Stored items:
Lemma stages_sets typ m ks l n o l' :
  stages (map (λ k, SetLast typ k (value_of m k)) ks) (l ++ [mkSec n typ o]) l' →
  l' = l ++ [mkSec n typ (foldl (λ o k, <[k := OStr (value_of m k)]> o) o ks)].
Proof.
  revert o. induction ks as [|k ks IH]; intros o; inversion 1 as [|e es ? l1 ? Heff Hs]; subst; [done|].
  cbn [effect] in Heff. rewrite on_last_snoc in Heff by apply String.eqb_refl. subst. by apply IH.
Qed.
Lemma stages_section typ m l l' : stages (section_edits typ m) l l' →
  ∃ n, (n ∉ map s_name l) ∧ l' = l ++ [mkSec n typ (OStr <$> m)].
Proof.
  inversion 1 as [|e es ? l1 ? Heff Hs]; subst. destruct Heff as (n & Hn & ->). apply stages_sets in Hs as ->.
  exists n. split; [done|]. by rewrite set_sorted_keys.
Qed.
Definition body (s : Section) : string * gmap string Opt := (s_type s, s_opts s).
Lemma stages_sections typ ms l l' : stages (concat (map (section_edits typ) ms)) l l' →
  ∃ l1, l' = l ++ l1 ∧ map body l1 = map (λ m, (typ, OStr <$> m)) ms.
Proof.
  revert l. induction ms as [|m ms IH]; intros l; cbn [map concat].
  - inversion 1; subst. exists []. by rewrite app_nil_r.
  - intros (l1 & (n & _ & ->)%stages_section & (l2 & -> & Hb)%IH)%stages_app.
    eexists (_ :: l2). rewrite <- app_assoc. split; [done|]. cbn. by rewrite Hb.
Qed.
Lemma stages_deletes n typ l l' : stages (replicate n (DeleteLast typ)) l l' →
  l' = Nat.iter n (on_last (of_type typ) (λ _, [])) l.
Proof.
  revert l. induction n as [|n IH]; intros l; cbn [replicate]; inversion 1; subst; [done|].
  cbn [effect] in *. subst. rewrite Nat.iter_succ, <- iter_comm. by apply IH.
Qed.

(** The firewall file after the plan: sections of other types as they were, in
    their order, then the redirects, then the rules. *)
Definition managed (s : Section) : bool := of_type "redirect" s || of_type "rule" s.
Definition replaced (plan : applyPlan) (l l' : list Section) : Prop :=
  ∃ l1, l' = filter (λ s, managed s = false) l ++ l1 ∧
    map body l1 = map (λ m, ("redirect", OStr <$> m)) (pl_redirects plan) ++ map (λ m, ("rule", OStr <$> m)) (pl_rules plan).

Lemma stages_firewall plan l l' :
  stages (firewall_edits (length (filter (λ s, of_type "redirect" s = true) l)) (length (filter (λ s, of_type "rule" s = true) l))
            (pl_redirects plan) (pl_rules plan)) l l' → replaced plan l l'.
Proof.
  unfold firewall_edits.
  intros (l1 & H1%stages_deletes & (l2 & H2%stages_deletes & (l3 & H3%stages_sections & H4%stages_sections)%stages_app)%stages_app)%stages_app.
  rewrite drop_all_last in H1. subst l1.
  assert (Hcount : length (filter (λ s, of_type "rule" s = true) l)
    = length (filter (λ s, of_type "rule" s = true) (filter (λ s, of_type "redirect" s = false) l))).
  { f_equal. rewrite list_filter_filter. apply list_filter_iff. intros s. split; [|tauto].
    intros H. split; [done|]. unfold of_type in *. apply String.eqb_eq in H. by rewrite H. }
  rewrite Hcount, drop_all_last in H2. subst l2.
  destruct H3 as (a & -> & Ha), H4 as (b & -> & Hb). exists (a ++ b). split.
  - rewrite app_assoc. do 2 f_equal. rewrite list_filter_filter. apply list_filter_iff. intros s. unfold managed.
    rewrite orb_false_iff. tauto.
  - by rewrite map_app, Ha, Hb.
Qed.

(** ** Reading back *)
Lemma filter_none {A} (P : string * A → Prop) `{!∀ x, Decision (P x)} (m : gmap string A) :
  (∀ k v, m !! k = Some v → ¬ P (k, v)) → filter P m = ∅.
Proof. intros Hno. apply map_empty. intros k. apply map_lookup_filter_None. right. intros v. apply Hno. Qed.
Definition opt_string (o : Opt) : string := match o with OStr s => s | OList l => Join l " " end.
Definition view (s : Section) : uciSection := mkUS (s_type s) (opt_string <$> s_opts s).
Definition dotless (s : Section) : Prop := ∀ k, is_Some (s_opts s !! k) → HasPrefix k "." = false.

_EXERCISE INSTRUCTIONS:_
Beginning with the line above that contains "cbn [effect] in *.", copy each line exactly up to and including the line that contains "unfold firewall_edits.", and go no further.

_RESPONSE:_
  cbn [effect] in *. subst. rewrite Nat.iter_succ, <- iter_comm. by apply IH.
Qed.

(** The firewall file after the plan: sections of other types as they were, in
    their order, then the redirects, then the rules. *)
Definition managed (s : Section) : bool := of_type "redirect" s || of_type "rule" s.
Definition replaced (plan : applyPlan) (l l' : list Section) : Prop :=
  ∃ l1, l' = filter (λ s, managed s = false) l ++ l1 ∧
    map body l1 = map (λ m, ("redirect", OStr <$> m)) (pl_redirects plan) ++ map (λ m, ("rule", OStr <$> m)) (pl_rules plan).

Lemma stages_firewall plan l l' :
  stages (firewall_edits (length (filter (λ s, of_type "redirect" s = true) l)) (length (filter (λ s, of_type "rule" s = true) l))
            (pl_redirects plan) (pl_rules plan)) l l' → replaced plan l l'.
Proof.
  unfold firewall_edits.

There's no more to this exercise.